Yoram Bauman has responded to my review of his Cartoon Introduction to Economics in detail.  One of my main complaints:

Klein and Bauman shouldn’t have run away from self-interest in chapter
1.  Yes, I know that textbooks love to claim that economics assumes
“optimizing behavior,” not “self-interest.”  But whenever economists do
applied work, they quickly slide to self-interest.  You know why? 
Because although people aren’t perfectly selfish, they’re shockingly
close.  That’s why economics tells us so much about the world.

He responds:

Caplan is right that we start with the basic assumption of “individual
optimization” and not “individual self-interest”. And the reason
is–geez, Bryan, do we really have to rehash this tired old
argument?–that (1) as a theoretical matter, “individual self-interest”
is impossible to define or defend in a scientifically rigorous way,
i.e., I can always say “The soldier threw herself on the hand grenade
because she wanted to” or “Bill Gates is giving his money away because
it makes him feel better about himself”

I agree that “individual self-interest” is not mathematically precise.  Interesting concepts seldom are.  But if you speak English, you can reliably categorize many actions as “self-interested” or “not self-interested.”  Asking for a raise?  Self-interested.  Giving all your money to a stranger?  Not self-interested.  Cutting ahead in line?  Self-interested.  Donating a kidney to a stranger?  Not self-interested.  Yes, you “can always say” that soldiers jump on hand grenades out of self-interest, but only by torturing the English language.

Yoram continues:

(2) as a practical matter,
you get into a terrible knot when you start thinking about spouses and
children and friends &etc.

Family provides the best counter-examples to a naive self-interest theory, but there’s a more general view that accounts for them:  Dawkins’ “selfish gene” theory.  In most economic contexts, however, the two theories make identical predictions, so I didn’t press this point in my review. 

Why do I make such a big deal about this?  Simple: Because despite Yoram’s protests, applied economists habitually assume that people are selfish in the ordinary language sense of the word.  Consider Yoram’s congestion example.  Every applied economist says, “Raise the price!”  But if drivers were unselfish in the right way, all of the following would be equally economically plausible solutions:

1. Ask everyone to drive less “because they’re inconveniencing others.”

2. Tell people they’re contributing to global warming.

3. Announce that if traffic doesn’t fall by 20%, we’ll abolish foreign aid to Senegal.
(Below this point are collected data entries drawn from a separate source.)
(** X22: a board created from a non-blank title is posted with the title
    and the description exactly as typed (the title is not trimmed); once
    the post is answered "Board created successfully!" is shown, the dialog
    is closed, the form is reset and the boards are requested again. *)
Theorem createBoard_posts_then_refetches (s : Dashboard.state) (e : env)
    (answer : value) :
  trim (Dashboard.title (Dashboard.newBoardData s)) <> "" ->
  backend e 0 = Ok answer ->
  let w := snd (Dashboard.createBoard s e (init s)) in
  requests (log w)
  = [Request POST Boards
       (Obj [("title", Str (Dashboard.title (Dashboard.newBoardData s)));
             ("description", Str (Dashboard.description (Dashboard.newBoardData s)))])
       (auth_of e);
     Request GET Boards Undefined (auth_of e)]
  /\ success_toasts (log w) = [Str "Board created successfully!"]
  /\ Dashboard.showNewBoard (st w) = false
  /\ Dashboard.newBoardData (st w) = Dashboard.NewBoard "" "".
Proof.
  intros Hne Hok.
  unfold Dashboard.createBoard, Dashboard.fetchBoards. not_blank Hne. run_handler.
  rewrite Hok. run_handler. destruct (backend e 1); repeat split.
Qed.

Lemma createBoard_posts_then_refetches_witness :
  let w := snd (Dashboard.createBoard typed_board_title one_list_env
                  (init typed_board_title)) in
  requests (log w)
  = [Request POST Boards
       (Obj [("title", Str " Home "); ("description", Str "chores")])
       (auth_of one_list_env);
     Request GET Boards Undefined (auth_of one_list_env)]
  /\ success_toasts (log w) = [Str "Board created successfully!"]
  /\ Dashboard.showNewBoard (st w) = false
  /\ Dashboard.newBoardData (st w) = Dashboard.NewBoard "" "".
Proof.
  apply (createBoard_posts_then_refetches typed_board_title one_list_env
           (Arr [Obj [("id", Str "L1"); ("title", Str "To do")]]));
    [discriminate | reflexivity].
Defined.

(** X23: a board creation whose post is refused shows "Failed to create
    board" and changes nothing: the dialog stays open with what was typed
    and the boards are not requested again. *)
Theorem createBoard_refused (s : Dashboard.state) (e : env) :
  trim (Dashboard.title (Dashboard.newBoardData s)) <> "" ->
  failed (backend e 0) = true ->
  Dashboard.createBoard s e (init s)
  = (Val tt,
     World s
           [Sent (Request POST Boards
                    (Obj [("title", Str (Dashboard.title (Dashboard.newBoardData s)));
                          ("description",
                           Str (Dashboard.description (Dashboard.newBoardData s)))])
                    (auth_of e));
            ToastError (Str "Failed to create board")]
           1).
Proof.
  intros Hne Hfail.
  unfold Dashboard.createBoard. not_blank Hne. run_handler.
  destruct (backend e 0); [discriminate|]. reflexivity.
Qed.
(** * hmr: hypo-methylated region finder (bsutils/methseg/hmr.cpp)

    A shallow embedding of the driver-visible pipeline stages of [hmr.cpp]:
    [load_cpgs], [separate_regions], [build_domains], [shuffle_cpg_sites],
    [get_posterior_cutoff] and the filter of [main], followed by the
    properties established about them.

    Conventions of the embedding

    - [size_t] values that are coordinates or counts are integers in
      [0, 2^64) (LP64); the one unsigned subtraction of the source is written
      with its wrap-around.  Positions in a vector are [nat].
    - [double] is IEEE-754 binary64, given by the inductive specification
      [spec_float] of the standard library with [prec = 53], [emax = 1024].
    - a [std::vector] is a [list]; [v[i]] outside the vector is undefined
      behaviour and is made explicit as the outcome [Undefined].
*)

From Stdlib Require Import ZArith List Bool String Ascii Lia Permutation Sorted.
From Stdlib Require Import DecimalString.
From Stdlib Require Import Floats.SpecFloat.
From stdpp Require Import base tactics option list.

Import ListNotations.
Local Open Scope Z_scope.

(** ** Outcomes of a C++ computation *)

(** A call either returns, throws an exception with its message, or has
    undefined behaviour (a read outside a vector, a conversion whose value
    does not fit the target type). *)
Inductive outcome (A : Type) : Type :=
  | Done (a : A)
  | Throws (msg : string)
  | Undefined.
Arguments Done {A} a.
Arguments Throws {A} msg.
Arguments Undefined {A}.

Definition obind {A B : Type} (m : outcome A) (k : A -> outcome B) : outcome B :=
  match m with
  | Done a => k a
  | Throws msg => Throws msg
  | Undefined => Undefined
  end.

Declare Scope outcome_scope.
Delimit Scope outcome_scope with outcome.
Notation "'do' x <- m ; k" := (obind m (fun x => k))
  (at level 10, x pattern, m at level 100, k at level 200) : outcome_scope.
Local Open Scope outcome_scope.

(** [v[i]] *)
Definition at_ {A : Type} (v : list A) (i : nat) : outcome A :=
  match v !! i with
  | Some x => Done x
  | None => Undefined
  end.

(** [for (size_t i = lo; i < lo + count; ++i) body], threading the state. *)
Fixpoint for_loop {S : Type} (body : nat -> S -> outcome S)
    (lo count : nat) (s : S) : outcome S :=
  match count with
  | O => Done s
  | Datatypes.S k => do s' <- body lo s; for_loop body (Datatypes.S lo) k s'
  end.

(** ** Machine types *)

Abbreviation size_t := Z (only parsing).
Definition SIZE_MAX : size_t := 2 ^ 64 - 1.
Definition is_size_t (x : Z) : Prop := 0 <= x <= SIZE_MAX.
4. Denounce materialism so people quit their jobs and stop commuting.

Now you could say that applied economists are being closed-minded.  But I think we’re correct to focus on congestion charges.  Why?  Because the assumption of human selfishness is roughly true.  Almost everyone cares a lot about the price they personally have to pay to use a road, and getting their weekly paycheck.  Most people don’t care very much about the effect of their driving on other drivers, global temperature, or the people of Senegal.

It’s easy to multiply examples.  Rent control leads to shortages and/or declining quality – if landlords are selfish.  If they loved their tenants as themselves, it’s a different story.  Printing tons of money wouldn’t cause inflation if people were happy to build up unlimited cash balances for the “good of the country.”  Yadda yadda yadda.

I admit that Yoram’s not alone.  Even though applied economics almost always relies on self-interest, most economists prefer to tell their students about preference maximization instead.  So why am I singling Yoram out?  Because a cartoon intro to economics is a great opportunity to (a) defy silly academic conventions, (b) bluntly tell the world what economists really think, and (c) use humor to make the hard truth go down easy.  Contrary to Yoram, giving his book a B+, then finding fault, isn’t “passive aggression.”  It’s my way of saying, “You’ve done a very good job, but I want you to shoot for greatness.”